Thursday, October 6, 2011

Why blog about Joseph's Wives?

Most people know early Mormons practiced polygamy. For those who believe, this fact is accepted. For those who don't believe, the Mormon practice of polygamy is just weird. Mormon founder, Joseph Smith, who had more than thirty wives, is often considered little more than an opportunistic lech.

Here's the curious thing. Joseph lived in a time when birth control didn't exist. The Rhythm Method wouldn't even be developed for almost 100 years (1930, in the Netherlands). Yet our modern scientific tools have yet to validate any suspected descendants of Joseph Smith by women other than his legal wife, Emma Hales.

Emma Hales Smith Bidamon remained largely silent about polygamy after Joseph was killed. But at the end of her life, the famously-honest Emma affirmed that she was Joseph's only wife.

Meanwhile, Brigham Young and others were adamant that Joseph taught them plural marriage. Many women signed affidavits detailing their marriages to Joseph, along with the identities of contemporary witnesses.

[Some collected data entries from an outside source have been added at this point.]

(** * Case-conversion utilities: kebab-case, camelCase, dot.case

    A shallow embedding of the string converters of the repository

    - [chain_prompt.toKebabCase]    (the file headed "chain_prompt.js"),
    - [refined_prompt.toCamelCase] and [refined_prompt.toDotCase]
      (src/refined_prompt.js),
    - [few_shot_prompt.toCamelCase] (src/few_shot_prompt.js),

    and the properties of their normalisation, segmentation and rendering
    steps.

    Strings are JavaScript strings: sequences of UTF-16 code units.  Regular
    expressions carrying the [u] flag read the string code point by code
    point; the others read it code unit by code unit.  The tables of the host
    engine (general categories, NFKD, case mappings) are a parameter
    [Unicode]; what the proofs need from them is collected in [UnicodeLaws],
    and [sample] is an engine with a small table that satisfies them. *)

From Stdlib Require Import ZArith List Bool Lia String Ascii.
Import ListNotations.
Local Open Scope Z_scope.

(** ** Strings and values *)

(** A string is the list of its code units. *)
Abbreviation jsstring := (list Z) (only parsing).

Definition char_code (a : ascii) : Z := Z.of_N (N_of_ascii a).

(** An ASCII literal as a JavaScript string. *)
Fixpoint js (s : string) : jsstring :=
  match s with
  | EmptyString => []
  | String a r => char_code a :: js r
  end.

Definition HYPHEN : Z := 45.
Definition SPACE : Z := 32.
Definition DOT : Z := 46.

(** The values of the language by their [typeof]; the converters look at the
    content of strings only. *)
Inductive value : Type :=
  | VUndefined
  | VNull
  | VBoolean (b : bool)
  | VNumber (n : Z)
  | VBigInt (n : Z)
  | VString (s : jsstring)
  | VSymbol
  | VFunction
  | VObject.

Definition typeof (v : value) : string :=
  match v with
  | VUndefined => "undefined"
  | VNull => "object"
  | VBoolean _ => "boolean"
  | VNumber _ => "number"
  | VBigInt _ => "bigint"
  | VString _ => "string"
  | VSymbol => "symbol"
  | VFunction => "function"
  | VObject => "object"
  end.

Definition is_string (v : value) : bool :=
  match v with VString _ => true | _ => false end.

Inductive error : Type :=
  | TypeError (message : string).

Inductive completion (A : Type) : Type :=
  | Return (a : A)
  | Throw (e : error).
Arguments Return {A} a.
Arguments Throw {A} e.

(** [try { body } catch (e) { handler }] around an assignment. *)
Definition try_catch {A} (body : completion A) (handler : error -> A) : A :=
  match body with
  | Return a => a
  | Throw e => handler e
  end.

(** ** UTF-16 *)

Definition is_high_surrogate (c : Z) : bool := (0xD800 <=? c) && (c <=? 0xDBFF).
Definition is_low_surrogate (c : Z) : bool := (0xDC00 <=? c) && (c <=? 0xDFFF).
Definition is_surrogate (c : Z) : bool := (0xD800 <=? c) && (c <=? 0xDFFF).

Definition pair_code_point (hi lo : Z) : Z :=
  (hi - 0xD800) * 0x400 + (lo - 0xDC00) + 0x10000.

(** The code points of a string; an unpaired surrogate is a code point of its
    own. *)
Fixpoint code_points (s : jsstring) : list Z :=
  match s with
  | [] => []
  | a :: t =>
      match t with
      | b :: r =>
          if is_high_surrogate a && is_low_surrogate b
          then pair_code_point a b :: code_points r
          else a :: code_points t
      | [] => [a]
      end
  end.

Definition is_astral (c : Z) : bool := (0x10000 <=? c) && (c <=? 0x10FFFF).

Definition utf16 (c : Z) : jsstring :=
  if is_astral c
  then [0xD800 + (c - 0x10000) / 0x400; 0xDC00 + (c - 0x10000) mod 0x400]
  else [c].

Definition from_code_points (l : list Z) : jsstring := flat_map utf16 l.

(** ** String.prototype methods that do not depend on the Unicode tables *)

(** WhiteSpace and LineTerminator of ECMAScript, what [trim] removes and
    [\s] matches. *)
Definition isWhiteSpace (c : Z) : bool :=
  ((9 <=? c) && (c <=? 13)) || (c =? 0x20) || (c =? 0xA0) || (c =? 0x1680)
  || ((0x2000 <=? c) && (c <=? 0x200A))
  || (c =? 0x2028) || (c =? 0x2029) || (c =? 0x202F) || (c =? 0x205F)
  || (c =? 0x3000) || (c =? 0xFEFF).

Fixpoint trimStart (s : jsstring) : jsstring :=
  match s with
  | [] => []
  | c :: t => if isWhiteSpace c then trimStart t else s
  end.

Definition trimEnd (s : jsstring) : jsstring := rev (trimStart (rev s)).

Definition trim (s : jsstring) : jsstring := trimEnd (trimStart s).

Definition charAt0 (s : jsstring) : jsstring :=
  match s with
  | [] => []
  | c :: _ => [c]
  end.

Definition slice1 (s : jsstring) : jsstring := tl s.

Definition nonempty (s : jsstring) : bool :=
  match s with [] => false | _ => true end.

(** [Array.prototype.join]. *)
Fixpoint join (sep : jsstring) (ws : list jsstring) : jsstring :=
  match ws with
  | [] => []
  | [w] => w
  | w :: rest => w ++ sep ++ join sep rest
  end.

(** ** Global replacement and splitting

    A matcher is tried at the current position; on success it gives the
    number of elements the match covers and the replacement text.  The scan
    resumes after the match, as [lastIndex] does. *)

Definition matcher := list Z -> option (nat * list Z).

Fixpoint replace_scan (m : matcher) (skip : nat) (s : list Z) : list Z :=
  match s with
  | [] => []
  | c :: t =>
      match skip with
      | S n => replace_scan m n t
      | O =>
          match m s with
          | Some (S n, r) => r ++ replace_scan m n t
          | Some (O, r) => r ++ c :: replace_scan m O t
          | None => c :: replace_scan m O t
          end
      end
  end.

(** [s.replace(/re/g, ...)], the regular expression reading code units. *)
Definition replace_all (m : matcher) (s : jsstring) : jsstring :=
  replace_scan m O s.

(** [s.replace(/re/gu, ...)], the regular expression reading code points. *)
Definition replace_all_u (m : matcher) (s : jsstring) : jsstring :=
  from_code_points (replace_scan m O (code_points s)).

Fixpoint split_scan (m : list Z -> option nat) (skip : nat) (cur : list Z)
    (s : list Z) : list jsstring :=
  match s with
  | [] => [rev cur]
  | c :: t =>
      match skip with
      | S n => split_scan m n cur t
      | O =>
          match m s with
          | Some (S n) => rev cur :: split_scan m n [] t
          | _ => split_scan m O (c :: cur) t
          end
      end
  end.

(** [s.split(/re/)] for a regular expression that matches no empty string. *)
Definition split (m : list Z -> option nat) (s : jsstring) : list jsstring :=
  split_scan m O [] s.

(** The length of the longest prefix whose elements satisfy [p]. *)
Fixpoint run_length (p : Z -> bool) (s : list Z) : nat :=
  match s with
  | c :: t => if p c then S (run_length p t) else O
  | [] => O
  end.

(** [/[class]+/]: a greedy non-empty run. *)
Definition run_match (p : Z -> bool) (s : list Z) : option nat :=
  match run_length p s with
  | O => None
  | n => Some n
  end.

(** [/[class]+/g] replaced by a fixed text. *)
Definition run_matcher (p : Z -> bool) (r : list Z) : matcher :=
  fun s => match run_match p s with Some n => Some (n, r) | None => None end.

(** [/([p])([q])/g] replaced by ['$1' + sep + '$2']. *)
Definition pair_matcher (p q : Z -> bool) (sep : Z) : matcher :=
  fun s =>
    match s with
    | a :: b :: _ => if p a && q b then Some (2%nat, [a; sep; b]) else None
    | _ => None
    end.

(** [/[class]/g] replaced by the empty string. *)
Definition delete_matcher (p : Z -> bool) : matcher :=
  fun s =>
    match s with
    | a :: _ => if p a then Some (1%nat, []) else None
    | [] => None
    end.

(** ** The Unicode tables of the engine *)

Inductive category : Type :=
  | Lu | Ll | Lt | Lm | Lo
  | Mn | Mc | Me
  | Nd | Nl | No
  | Punctuation | Symbol | Separator | Other.

Record Unicode : Type := {
  general_category : Z -> category;
  normalize_NFKD : jsstring -> jsstring;
  toLowerCase : jsstring -> jsstring;
  toUpperCase : jsstring -> jsstring
}.

Section Classes.
Variable U : Unicode.

(** [\p{L}], [\p{Lu}], [\p{Ll}], [\p{N}], [\p{Nd}], [\p{M}] *)
Definition isL (c : Z) : bool :=
  match general_category U c with Lu | Ll | Lt | Lm | Lo => true | _ => false end.
Definition isLu (c : Z) : bool :=
  match general_category U c with Lu => true | _ => false end.
Definition isLl (c : Z) : bool :=
  match general_category U c with Ll => true | _ => false end.
Definition isN (c : Z) : bool :=
  match general_category U c with Nd | Nl | No => true | _ => false end.
Definition isNd (c : Z) : bool :=
  match general_category U c with Nd => true | _ => false end.
Definition isM (c : Z) : bool :=
  match general_category U c with Mn | Mc | Me => true | _ => false end.

(** [[^\p{L}\p{N}]] *)
Definition isDelimiter (c : Z) : bool := negb (isL c || isN c).

(** [/\p{M}/gu] replaced by [''] *)
Definition re_marks : matcher := delete_matcher isM.

(** [/[^\p{L}\p{N}]+/gu] replaced by [sep] *)
Definition re_delimiters (sep : Z) : matcher := run_matcher isDelimiter [sep].
End Classes.

(** ASCII classes of the regular expressions without Unicode escapes. *)
Definition is_ascii_upper (c : Z) : bool := (65 <=? c) && (c <=? 90).
Definition is_ascii_lower (c : Z) : bool := (97 <=? c) && (c <=? 122).
Definition is_ascii_digit (c : Z) : bool := (48 <=? c) && (c <=? 57).
Definition is_ascii_alnum (c : Z) : bool :=
  is_ascii_upper c || is_ascii_lower c || is_ascii_digit c.

(** The general categories of Basic Latin. *)
Definition is_ascii_symbol (c : Z) : bool :=
  (c =? 36) || (c =? 43) || ((60 <=? c) && (c <=? 62)) || (c =? 94)
  || (c =? 96) || (c =? 124) || (c =? 126).

Definition ascii_category (c : Z) : category :=
  if is_ascii_upper c then Lu
  else if is_ascii_lower c then Ll
  else if is_ascii_digit c then Nd
  else if c =? 32 then Separator
  else if (c <? 32) || (c =? 127) then Other
  else if is_ascii_symbol c then Symbol
  else Punctuation.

I think Emma may have been telling the truth in a way: she may have been the only woman with whom Joseph was physically intimate.

The purpose of this blog is:
  • Explore the reasons a monogamous Joseph Smith might have for instituting the practice of polygamy
  • Explain why dozens of women would marry and defend a man who was husband only in name
  • Suggest alternate interpretations of the "proofs" that Joseph was a practicing polygamist
Here's the funny thing: many people would be thrilled to find out Joseph is their ancestor. The descendants of Josephine Lyons, for example, are actively hopeful science will prove they are Joseph's biological descendants, as Josephine believed herself to be. And if future data proves one of Joseph's plural marriages was consummated, the scientist in me will be thrilled.

Come with me. Let us explore possibilities neither friend nor foe has yet considered.